Something else to think about is who will most likely be using this service. This initial rollout is currently available in Philadelphia and northern Virginia, with Minneapolis, San Jose and San Francisco planned for later in the month. So, it would seem the obvious demographic is people who live in urban areas, which also means — for the most part — people who don’t have cars. Maybe Walmart is looking at this as a way to get some market penetration into some denser urban environments without the headache and expense of actually opening up brick-and-mortar locations. It also might be a way for Walmart to make inroads with a younger and generally more sophisticated urban customer — a demographic that the brand currently isn’t particularly strong with.

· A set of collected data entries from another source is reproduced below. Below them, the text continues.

(* ===== verification/DumpThm.v ===== *)
(** * A dump of keys, from the command to the client's last byte

    The crawlers of several queues run side by side: each round of the thread's
    loop moves every marker by one item. What a client gets is the interleaving
    of the queues' items from their tails, one line for each. *)

From Stdlib Require Import Ascii String.
From stdpp Require Import strings.
From S2P Require Import Prelude Itoa Util Bipbuf Hashes State Links Queues Assoc Slabs SlabsSpec Items ItemsSpec ItemsAccess Tokens TokensThm Machine Crawler CrawlerThm.

Definition dump_end : list Z := txt "END" ++ [13; 10].

(** ** The order of a dump *)

(** The items to come, from the tail, of the queues whose crawler runs. *)
Definition todo : Type := Z → option (list Z).
Implicit Types T : todo.

Definition due T (i : Z) : list Z := match T i with Some (x :: _) => [x] | _ => [] end.
Definition next T (i : Z) : todo := match T i with None => T | Some [] => upd T i None | Some (_ :: l) => upd T i (Some l) end.

(** A round of the loop: one turn of each queue. *)
Fixpoint turns (qs : list Z) T : todo := match qs with [] => T | i :: qs => turns qs (next T i) end.
Fixpoint turn_order (qs : list Z) T : list Z := match qs with [] => [] | i :: qs => due T i ++ turn_order qs (next T i) end.

Definition lru_ids : list Z := seqZ POWER_SMALLEST (LARGEST_ID - POWER_SMALLEST).

(** [n] rounds. *)
Fixpoint crawl_order (n : nat) T : list Z :=
  match n with O => [] | S n => turn_order lru_ids T ++ crawl_order n (turns lru_ids T) end.

(** All that is to come. *)
Definition pending T : list Z := concat ((λ i, default [] (T i)) <$> lru_ids).
Definition running T (qs : list Z) : Z := Z.of_nat (sum_list_with (λ i, if T i then 1%nat else 0%nat) qs).

Lemma lru_ids_nodup : NoDup lru_ids.
Proof. apply NoDup_seqZ. Qed.

Lemma lru_ids_in i : i ∈ lru_ids ↔ POWER_SMALLEST ≤ i < LARGEST_ID.
Proof. unfold lru_ids. rewrite elem_of_seqZ. lia. Qed.

Lemma next_ne T i j : j ≠ i → next T i j = T j.
Proof. intros Hj. unfold next. destruct (T i) as [[|]|]; by rewrite ?upd_ne. Qed.

Lemma next_eq T i : next T i i = match T i with Some (_ :: l) => Some l | _ => None end.
Proof. unfold next. destruct (T i) as [[|]|] eqn:E; by rewrite ?upd_eq. Qed.

Lemma map_without {A} (f g : Z → A) (qs : list Z) i : (∀ j, j ≠ i → f j = g j) → i ∉ qs → f <$> qs = g <$> qs.
Proof. intros H Hi. apply list_fmap_ext. intros k j Hj%list_elem_of_lookup_2. apply H. by intros ->. Qed.

(** Nothing is lost and nothing comes twice. *)
Lemma pending_next T i : i ∈ lru_ids → pending T ≡ₚ due T i ++ pending (next T i).
Proof.
  intros Hi. pose proof lru_ids_nodup as Hnd. unfold pending. apply list_elem_of_split in Hi as (qs1 & qs2 & Heq). rewrite Heq in *.
  apply NoDup_app in Hnd as (_ & Hd & [Hi2 _]%NoDup_cons). assert (Hi1 : i ∉ qs1) by (intros H; apply (Hd i H); by left).
  rewrite !fmap_app, !fmap_cons, !concat_app. cbn [concat].
  assert (Hne : ∀ j, j ≠ i → default [] (T j) = default [] (next T i j)) by (intros j Hj; by rewrite next_ne).
  rewrite (map_without _ _ qs1 i Hne Hi1), (map_without _ _ qs2 i Hne Hi2), next_eq. unfold due.
  destruct (T i) as [[|x l]|]; simpl; try done. symmetry. apply Permutation_middle.
Qed.

Lemma pending_turns qs T : (∀ i, i ∈ qs → i ∈ lru_ids) → pending T ≡ₚ turn_order qs T ++ pending (turns qs T).
Proof.
  revert T. induction qs as [|i qs IH]; intros T Hin; [done|]. cbn [turn_order turns].
  rewrite (pending_next T i) by (apply Hin; by left). rewrite (IH (next T i)) by (intros j Hj; apply Hin; by right). by rewrite app_assoc.
Qed.

(** The turns that are left of a queue. *)
Definition left_of T (i : Z) : nat := match T i with None => 0 | Some l => S (length l) end.

Lemma next_left T i j : left_of (next T i) j = if decide (j = i) then (left_of T j - 1)%nat else left_of T j.
Proof.
  unfold left_of. case_decide as E; [subst j; rewrite next_eq|by rewrite next_ne].
  destruct (T i) as [[|x l]|]; simpl; lia.
Qed.

Lemma turns_left qs T j : (left_of (turns qs T) j ≤ left_of T j)%nat ∧ (j ∈ qs → (left_of (turns qs T) j ≤ left_of T j - 1)%nat).
Proof.
  revert T. induction qs as [|i qs IH]; intros T; [split; [done|by intros ?%elem_of_nil]|]. cbn [turns].
  destruct (IH (next T i)) as [H1 H2]. rewrite next_left in *. case_decide as E.
  - split; [lia|intros _; lia].
  - split; [lia|]. intros [->|Hj]%elem_of_cons; [done|by apply H2].
Qed.

Lemma left_none T i : left_of T i = 0%nat ↔ T i = None.
Proof. unfold left_of. destruct (T i); split; [lia|done|done|done]. Qed.

Lemma turn_order_none qs T : (∀ i, i ∈ qs → T i = None) → turn_order qs T = [] ∧ turns qs T = T.
Proof.
  induction qs as [|i qs IH]; intros H; [done|]. cbn [turn_order turns]. assert (E : T i = None) by (apply H; by left).
  assert (En : next T i = T) by (unfold next; by rewrite E). rewrite En. unfold due. rewrite E. apply IH. intros j Hj. apply H. by right.
Qed.

Lemma crawl_order_none n T : (∀ i, i ∈ lru_ids → T i = None) → crawl_order n T = [].
Proof.
  intros H. induction n as [|n IH]; [done|]. cbn [crawl_order]. destruct (turn_order_none lru_ids T H) as [E1 E2]. by rewrite E1, E2.
Qed.

Lemma pending_none T : (∀ i, i ∈ lru_ids → T i = None) → pending T = [].
Proof.
  intros H. unfold pending. assert (E : (λ i, default [] (T i)) <$> lru_ids = (λ _ : Z, []) <$> lru_ids) by (apply list_fmap_ext; intros k i Hi%list_elem_of_lookup_2; by rewrite H).
  rewrite E. clear. induction lru_ids; [done|]. done.
Qed.

(** Enough rounds bring every item once. *)
Lemma crawl_order_all n T : (∀ i, i ∈ lru_ids → (left_of T i ≤ n)%nat) → crawl_order n T ≡ₚ pending T.
Proof.
  revert T. induction n as [|n IH]; intros T Hn; cbn [crawl_order].
  - rewrite pending_none; [done|]. intros i Hi. apply left_none. specialize (Hn i Hi). lia.
  - rewrite (pending_turns lru_ids T) by done. rewrite IH; [done|]. intros i Hi. destruct (turns_left lru_ids T i) as [_ H]. specialize (H Hi). specialize (Hn i Hi). lia.
Qed.

Lemma running_zero T qs : running T qs = 0 → ∀ i, i ∈ qs → T i = None.
Proof.
  unfold running. intros H. induction qs as [|j qs IH]; intros i Hi; [by apply elem_of_nil in Hi|]. simpl in H.
  apply elem_of_cons in Hi as [->|Hi]; [destruct (T j); [lia|done]|apply IH; [lia|done]].
Qed.

Lemma running_none T qs : (∀ i, i ∈ qs → T i = None) → running T qs = 0.
Proof.
  unfold running. induction qs as [|j qs IH]; intros H; [done|]. simpl. rewrite (H j) by (by left). apply IH. intros i Hi. apply H. by right.
Qed.

Lemma running_upd T qs i v : NoDup qs → i ∈ qs →
  running (upd T i v) qs = running T qs + (if v then 1 else 0) - (if T i then 1 else 0).
Proof.
  unfold running. intros Hnd Hi. induction qs as [|j qs IH]; [by apply elem_of_nil in Hi|]. apply NoDup_cons in Hnd as [Hj Hnd].
  cbn [sum_list_with]. destruct (decide (j = i)) as [->|Hne].
  - rewrite upd_eq. assert (E : sum_list_with (λ k, if upd T i v k then 1%nat else 0%nat) qs = sum_list_with (λ k, if T k then 1%nat else 0%nat) qs).
    { clear -Hj. induction qs as [|k qs IH]; [done|]. apply not_elem_of_cons in Hj as [Hk Hj]. simpl. rewrite upd_ne by done. by rewrite IH. }
    rewrite E. destruct v, (T i); lia.
  - rewrite upd_ne by done. apply elem_of_cons in Hi as [->|Hi]; [done|]. specialize (IH Hnd Hi). lia.
Qed.

Section Flush.
Context {HF : HashFn}.
Implicit Types (s : cworld) (w : world) (b : bipbuf_t).

(** ** What the client gets *)

Lemma bipbuf_used_ok b : bipbuf_ok b → bipbuf_used b = Z.of_nat (length (bipbuf_contents b)).
Proof.
  intros [Hs Hd Ha Hb]. unfold bipbuf_used, bipbuf_contents. assert (0 ≤ bb_b_end b ≤ bb_a_start b) by lia.
  rewrite length_app, !length_slice by lia. rewrite !u32_small by (rewrite ?u32_small by lia; lia). unfold s32. rewrite Z.mod_small by lia. lia.
Qed.

Lemma front_empty b : bipbuf_ok b → bip_front b → bipbuf_is_empty b = true → bipbuf_contents b = [].
Proof.
  intros [Hs Hd Ha Hb] Hf He. unfold bipbuf_is_empty in He. bool_props. specialize (Hf He). unfold bipbuf_contents.
  assert (bb_b_end b = 0) as -> by lia. by rewrite He, Z.sub_diag, !slice_nil.
Qed.

Lemma poll_front b n : bipbuf_ok b → bip_front b → 0 < n ≤ bb_a_end b - bb_a_start b → bip_front (bipbuf_poll b n).2.
Proof.
  intros [Hs Hd Ha Hb] Hf Hn. unfold bipbuf_poll, bipbuf_is_empty. rewrite (proj2 (Z.eqb_neq _ _)) by lia.
  rewrite u32_small by lia. rewrite (proj2 (Z.ltb_ge _ _)) by lia. unfold bip_front, check_for_switch_to_b. simpl.
  destruct (_ =? bb_a_end b) eqn:E1; bool_props; [destruct (1 =? _) eqn:E2; bool_props|]; simpl.
  - destruct (_ <? _) eqn:E3; [|done]. unfold u32, u64 in E3. simpl in E3. bool_props. rewrite !Z.mod_small in E3 by lia. lia.
  - destruct (_ <? _) eqn:E3; simpl; [|lia]. unfold u32, u64 in E3. simpl in E3. bool_props. rewrite !Z.mod_small in E3 by lia. lia.
  - destruct (_ <? _); simpl; lia.
Qed.

(** A poll that finds the client there; it may take some bytes. *)
Definition answers (r : poll_result) : Prop :=
  match r with
  | PollFailed => False
  | PollTimeout => True
  | PollEvents pollin hup pollout =>
      lost pollin = false ∧ hup = false ∧ match pollout with None | Some SendAgain => True | Some SendFailed => False | Some (Sent n) => 0 < n end
  end.
Definition takes (r : poll_result) : nat := match r with PollEvents _ _ (Some (Sent _)) => 1 | _ => 0 end.
Definition takes_all (ps : list poll_result) : nat := sum_list (takes <$> ps).

(** The client after a poll: the bytes taken and those left. *)
Lemma poll_run s b cb r ps :
  c_client s = Some (mkClient (Some b) cb) → c_polls s = r :: ps → answers r → bipbuf_ok b → bip_front b → bipbuf_contents b ≠ [] →
  ∃ b' sent, lru_crawler_poll s = Some (0, s <| c_polls := ps |> <| c_client := Some (mkClient (Some b') cb) |> <| c_sent := c_sent s ++ sent |>) ∧
    bipbuf_ok b' ∧ bip_front b' ∧ bipbuf_contents b = sent ++ bipbuf_contents b' ∧ (takes r ≤ length sent)%nat.
Proof.
  intros Hc Hp Hr Hb Hf Hne. unfold lru_crawler_poll. set (s1 := s <| c_polls := ps |>).
  rewrite (bind_run c_poll _ s r s1) by (unfold c_poll; by rewrite Hp).
  assert (Hnone : s1 <| c_client := Some (mkClient (Some b) cb) |> <| c_sent := c_sent s ++ [] |> = s1).
  { rewrite app_nil_r, <- Hc. by destruct s. }
  destruct r as [| |pollin hup pollout]; [done|exists b, []; by rewrite Hnone|].
  destruct Hr as (Hl & -> & Ho). rewrite Hl. cbv iota. rewrite (bind_run _ _ s1 b s1 (client_buf_run s1 b cb Hc)).
  unfold bipbuf_peek_all. destruct (bipbuf_is_empty b) eqn:Hemp; [by destruct Hne; apply front_empty|].
  destruct pollout as [[n| |]|]; [|exists b, []; by rewrite Hnone|done|exists b, []; by rewrite Hnone].
  pose proof Hb as [Hs Hd Ha Hb2]. assert (Hlt : bb_a_start b < bb_a_end b) by (unfold bipbuf_is_empty in Hemp; bool_props; lia).
  rewrite u32_small by lia. set (total := Z.max 0 (Z.min n (bb_a_end b - bb_a_start b))).
  assert (Ht : 0 < total ≤ bb_a_end b - bb_a_start b) by lia. rewrite (proj2 (Z.eqb_neq total 0)) by lia.
  destruct (bipbuf_poll_some b total Hb Hemp) as (b' & Hpo & Hb' & Hsl & Hct); [lia|].
  pose proof (poll_front b total Hb Hf Ht) as Hf'. rewrite Hpo in Hf' |- *. cbn [snd] in *.
  exists b', (slice (bb_a_start b) total (bb_data b)). split_and!; try done.
  - unfold on_client. munfold. change (c_client (_ <| c_sent := _ |>)) with (c_client s). by rewrite Hc.
  - rewrite Hsl, Hct. by rewrite take_drop.
  - rewrite length_slice by lia. simpl. lia.
Qed.

Lemma flush_ok ps s b cb fuel :
  c_polls s = ps → Forall answers ps → c_client s = Some (mkClient (Some b) cb) → bipbuf_ok b → bip_front b →
  (length (bipbuf_contents b) ≤ takes_all ps)%nat → (length ps < fuel)%nat →
  ∃ b' ps', flush_client fuel s = Some (tt, s <| c_polls := ps' |> <| c_client := Some (mkClient (Some b') cb) |>
    <| c_sent := c_sent s ++ bipbuf_contents b |>).
Proof.
  revert s b fuel. induction ps as [|r ps IH]; intros s b fuel Hp Hr Hc Hb Hf Hlen Hfuel;
    (destruct fuel as [|fuel]; [simpl in Hfuel; lia|]); cbn [flush_client]; rewrite (bind_run get_state _ s s s eq_refl), Hc;
    rewrite (bind_run _ _ _ _ _ (client_buf_run s b cb Hc)), (bipbuf_used_ok b Hb);
    (destruct (bipbuf_contents b) as [|y ct] eqn:Ect;
       [exists b, (c_polls s); rewrite app_nil_r, <- Hc; by destruct s|]).
  - unfold takes_all in Hlen. simpl in Hlen. lia.
  - rewrite (proj2 (Z.eqb_neq _ _)) by (simpl; lia). apply Forall_cons in Hr as [Hr1 Hr].
    destruct (poll_run s b cb r ps Hc Hp Hr1 Hb Hf) as (b1 & sent & Hrun & Hb1 & Hf1 & Hct & Htk); [by rewrite Ect|].
    rewrite (bind_run _ _ _ _ _ Hrun). rewrite <- Ect, Hct in *. rewrite length_app in Hlen. change (takes_all (r :: ps)) with (takes r + takes_all ps)%nat in Hlen. simpl in Hfuel.
    match goal with |- context [flush_client fuel ?z] => set (s1 := z) end.
    destruct (IH s1 b1 fuel eq_refl Hr eq_refl Hb1 Hf1) as (b' & ps' & Hrun'); [lia|lia|].
    exists b', ps'. rewrite Hrun'. unfold s1. simpl. by rewrite <- app_assoc.
Qed.

Lemma finalize_ok s b cb :
  c_client s = Some (mkClient (Some b) cb) → bipbuf_ok b → bip_front b → LRU_CRAWLER_WRITEBUF ≤ bipbuf_unused b →
  ∃ b' o, crawler_metadump_finalize s = Some (tt, s <| c_client := Some (mkClient (Some b') (Some o)) |>) ∧
    bipbuf_ok b' ∧ bip_front b' ∧ bipbuf_contents b' = bipbuf_contents b ++ dump_end.
Proof.
  intros Hc Hb Hf Hroom. destruct (request_room b Hb Hroom) as [o Hreq].
  unfold crawler_metadump_finalize. rewrite (bind_run get_state _ s s s eq_refl), Hc.
  set (s1 := s <| c_client := Some (mkClient (Some b) (Some o)) |>).
  rewrite (bind_run _ _ _ _ _ (getbuf_ok s b cb o Hc Hreq)). fold s1. change (txt "END" ++ [13; 10]) with dump_end.
  destruct (bipbuf_produce b LRU_CRAWLER_WRITEBUF o dump_end 5 Hb Hreq) as (d & Hd & Hb' & Hct & _ & Hfr); [done|done|].
  rewrite (bind_run _ _ _ _ _ (client_write_ok s1 b o _ d eq_refl Hd)).
  exists (bipbuf_push (b <| bb_data := d |>) 5).2, o. split_and!; [|done|by apply Hfr|exact Hct].
  unfold client_push, client_buf. munfold. reflexivity.
Qed.
End Flush.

The timing of this move is also interesting, coming as it does at the busiest time of the year. With just a few select markets, it’s definitely doable — but will it translate nationally and year-round? One caution flag is that Barnes & Noble and some office supply stores already offer a similar kind of service, and it hasn’t really paid off in big ways for them. Walmart is also not making their full in-store selection available: customers can choose from about 5,000 items (a list that does not include grocery products). So, while there is lots of potential here, it is far from a given that Walmart To Go will be a game-changer. If the discount retailing giant does pull it off, however, what would that mean for store size and broader retail real estate trends? I think a successful Walmart To Go might add a bit more momentum to the trend toward smaller stores instead of larger formats — but it also might encourage building more stores to enhance distribution networks.

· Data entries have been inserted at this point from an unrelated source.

(** C2 (functional). A dump is complete. The crawler rests, the command names at
    least one queue, the client's buffer is new and has room for the lines, and
    the client takes what it is offered. Then [lru_crawler metadump] is accepted
    and the thread comes to rest again; the client has got one line for each item
    of the queues named that is neither expired nor flushed nor held by somebody
    else, then END. The order passes every item once: the queues advance side by
    side, each from its tail to its head. The queues are as before, their items
    unchanged but for their links, every marker is out, no lock is held, and the
    client is given back to its worker. *)
Theorem metadump_complete {HF : HashFn} crawlers slabs f alloc s B b n fuel :
  resting crawlers s B → bipbuf_ok b → bip_front b → bipbuf_contents b = [] →
  to_crawl slabs = Some (Some f) → named f ≠ [] → (∀ i, i ∈ named f → (length (B (LruQ i)) < n)%nat) → (n ≤ fuel)%nat →
  let order := crawl_order n (started B (named f) none_running) in
  LRU_CRAWLER_WRITEBUF + Z.of_nat (length (texts s order)) ≤ bipbuf_unused b →
  Forall answers (c_polls s) → (length (texts s order ++ dump_end) ≤ takes_all (c_polls s))%nat →
  ∃ s1 s', lru_crawler_crawl crawlers slabs CRAWLER_METADUMP true LRU_CRAWLER_CAP_REMAINING alloc (Some b) s = Some (CRAWLER_OK, s1) ∧
    item_crawler_run crawlers fuel s1 = Some (tt, s') ∧
    order ≡ₚ concat ((λ i, B (LruQ i)) <$> named f) ∧
    c_sent s' = c_sent s ++ texts s order ++ dump_end ∧
    resting crawlers s' B ∧ c_released s' = c_released s + 1 ∧
    (∀ i x, i ∈ lru_ids → x ∈ B (LruQ i) → erase_l <$> w_heap (c_world s) !! x = erase_l <$> w_heap (c_world s') !! x).
Proof.
  intros Hrest Hb Hf Hempty Hcr Hne Hlen Hfuel order Hroom Hans Htk. set (T := started B (named f) none_running) in *.
  destruct (metadump_starts crawlers s B b f alloc Hrest Hb Hf Hne) as (s1 & Hstart & Hd1 & Hsp1). fold T in Hd1, Hsp1.
  set (s0 := s <| c_running := true |>) in *.
  assert (Hby : ∀ i x, i ∈ lru_ids → x ∈ B (LruQ i) → bystander crawlers T x).
  { intros i x Hi Hx k Hk _ ->. destruct (rs_start _ _ _ Hrest) as [_ Hmk _]. by apply (proj2 (Hmk k Hk) (LruQ i)). }
  assert (Hleft : ∀ i, i ∈ lru_ids → (left_of T i ≤ n)%nat).
  { intros i Hi. unfold left_of, T. destruct (decide (i ∈ named f)) as [H|H]; [rewrite started_in, length_reverse by done; by apply Hlen|].
    rewrite started_out by done. simpl. lia. }
  assert (Hperm : order ≡ₚ concat ((λ i, B (LruQ i)) <$> named f)) by (unfold order; rewrite crawl_order_all by done; apply pending_started).
  assert (Et : texts s1 order = texts s order).
  { apply (texts_spared crawlers T s0 s1); [done|]. intros x Hx%crawl_order_pending. by apply (pending_bystander crawlers s1 B T b). }
  pose proof Hsp1 as (L1 & Hp1 & Hs1 & Hr1 & _ & _ & _ & Ht1 & _).
  destruct (metadump_runs crawlers s1 B T b n fuel Hd1 Hleft Hfuel) as (s2 & s' & T' & b' & Hrun & Hd2 & Hnone & Hsp2 & Hsent & Hw & Hlk & Hct & Hth & Hcl & _ & Hru & Hrel);
    [rewrite (dp_count _ _ _ _ _ Hd1); unfold running; lia|done|by fold order; rewrite Et|by rewrite Hp1|by fold order; rewrite Et, Hp1|].
  fold order in Hsent. rewrite Et, Hs1 in Hsent. rewrite Hr1 in Hrel. exists s1, s'.
  assert (Hsp : spared crawlers T s0 s2) by (by apply (spared_trans crawlers T T s0 s1 s2)).
  destruct (done_resting crawlers s0 s2 B T T' b') as (Hq & He & Hmk & Hst); try done; [by destruct (rs_start _ _ _ Hrest)|].
  split_and!; try done.
  - unfold lru_crawler_crawl. rewrite Hcr, (bind_run _ _ _ _ _ Hstart).
    assert (0 < Z.of_nat (length (named f))) by (destruct (named f); [done|simpl; lia]).
    rewrite !(proj2 (Z.eqb_neq _ _)) by lia. done.
  - constructor; rewrite ?Hw; try done; [rewrite Hth, Ht1; apply Hrest|split; [done|by apply (dp_locks _ _ _ _ _ Hd2)]|].
    destruct Hst as [S1 S2 S3]. constructor; rewrite ?Hw; done.
  - intros i x Hi Hx. rewrite Hw. destruct Hsp as (L & _). by apply L, (Hby i).
Qed.

(** C25 (error). A client that leaves during its dump. The turn of a queue whose
    crawler is still on its way is then undefined: the crawl of the queue is ended
    without its LRU lock, and the lock is unlocked all the same. With the lock the
    same steps are defined and take the marker out of the queue. *)
Theorem client_gone_unlocks_unheld {HF : HashFn} crawlers s B T b i l :
  i ∈ lru_ids → dumping crawlers s B T b → T i = Some l →
  let lost := s <| c_client := None |> in
  crawl_class crawlers i lost = None ∧
  ∃ s' D', (lru_lock i ;; lru_crawler_class_done crawlers i) lost = Some (tt, s') ∧
    queues_ok (w_heap (c_world s')) D' ∧ D' (LruQ i) = B (LruQ i).
Proof.
  intros Hi Hd HT lost. pose proof (dp_locks _ _ _ _ _ Hd) as [Hlk _]. split.
  - destruct (class_done_run crawlers s B T b i l ∅ Hi Hd HT) as (s' & D' & Hrun & Hl & _).
    pose proof Hd as [Hm _ _ _ _ (D & _ & _ & Hon)]. specialize (Hon i Hi). unfold on_queue in Hon. rewrite HT in Hon.
    destruct Hon as (l2 & _ & _ & _ & (mk & Hc & Hf & _) & _). unfold crawl_class.
    rewrite (bind_run _ _ _ _ _ (Wc_same _ lost _ (fld_run _ _ _ i_it_flags Hc))), Hf. change (negb (1 =? 1)) with false. cbv iota.
    rewrite (bind_run client_room _ lost false lost).
    2:{ unfold client_room. rewrite (bind_run get_state _ lost lost lost eq_refl). change (c_client lost) with (@None crawler_client). cbv iota.
        by rewrite (bind_run active_mod _ lost METADUMP_MOD lost) by (unfold active_mod; change (c_mod lost) with (c_mod s); by rewrite Hm). }
    cbn [negb]. replace lost with (s <| c_client := None |> <| c_lru_locks := ∅ |>) by (rewrite <- Hlk; by destruct s).
    rewrite Hrun. unfold mbind at 1, M_bind, lru_unlock. rewrite Hl, decide_False by apply not_elem_of_empty. done.
  - destruct (class_done_run crawlers s B T b i l {[i]} Hi Hd HT) as (s' & D' & Hrun & Hl & Hm & Hq & HB).
    rewrite (bind_run (lru_lock i) _ lost tt (s <| c_client := None |> <| c_lru_locks := {[i]} |>)).
    2:{ unfold lru_lock. change (c_lru_locks lost) with (c_lru_locks s). rewrite Hlk, decide_False by apply not_elem_of_empty. unfold lost. by rewrite (right_id_L ∅ (∪)). }
    rewrite Hrun. set (s2 := s' <| c_lru_locks := ∅ |>). exists s2, D'. split_and!; try done.
    rewrite (bind_run (lru_unlock i) _ s' tt s2).
    2:{ unfold lru_unlock. rewrite Hl, decide_True by (by apply elem_of_singleton). unfold s2. do 3 f_equal. set_solver. }
    by rewrite (bind_run active_mod _ s2 METADUMP_MOD s2) by (unfold active_mod; change (c_mod s2) with (c_mod s'); by rewrite Hm).
Qed.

Success or failure, this promises to be one of those defining moments in the ongoing tug of war between brick-and-mortar and online retail. Both sides have a pretty firm grasp on the rope. I, for one, am eager to see who gets pulled in which direction — and how far they go!

What do you think? Can Walmart pull this off? Will other retailers follow suit if Walmart has success? Will we finally see a more level playing field between brick-and-mortar and online retail? Please make a public comment below or feel free to e-mail me privately at jeff@jeffgreenpartners.com.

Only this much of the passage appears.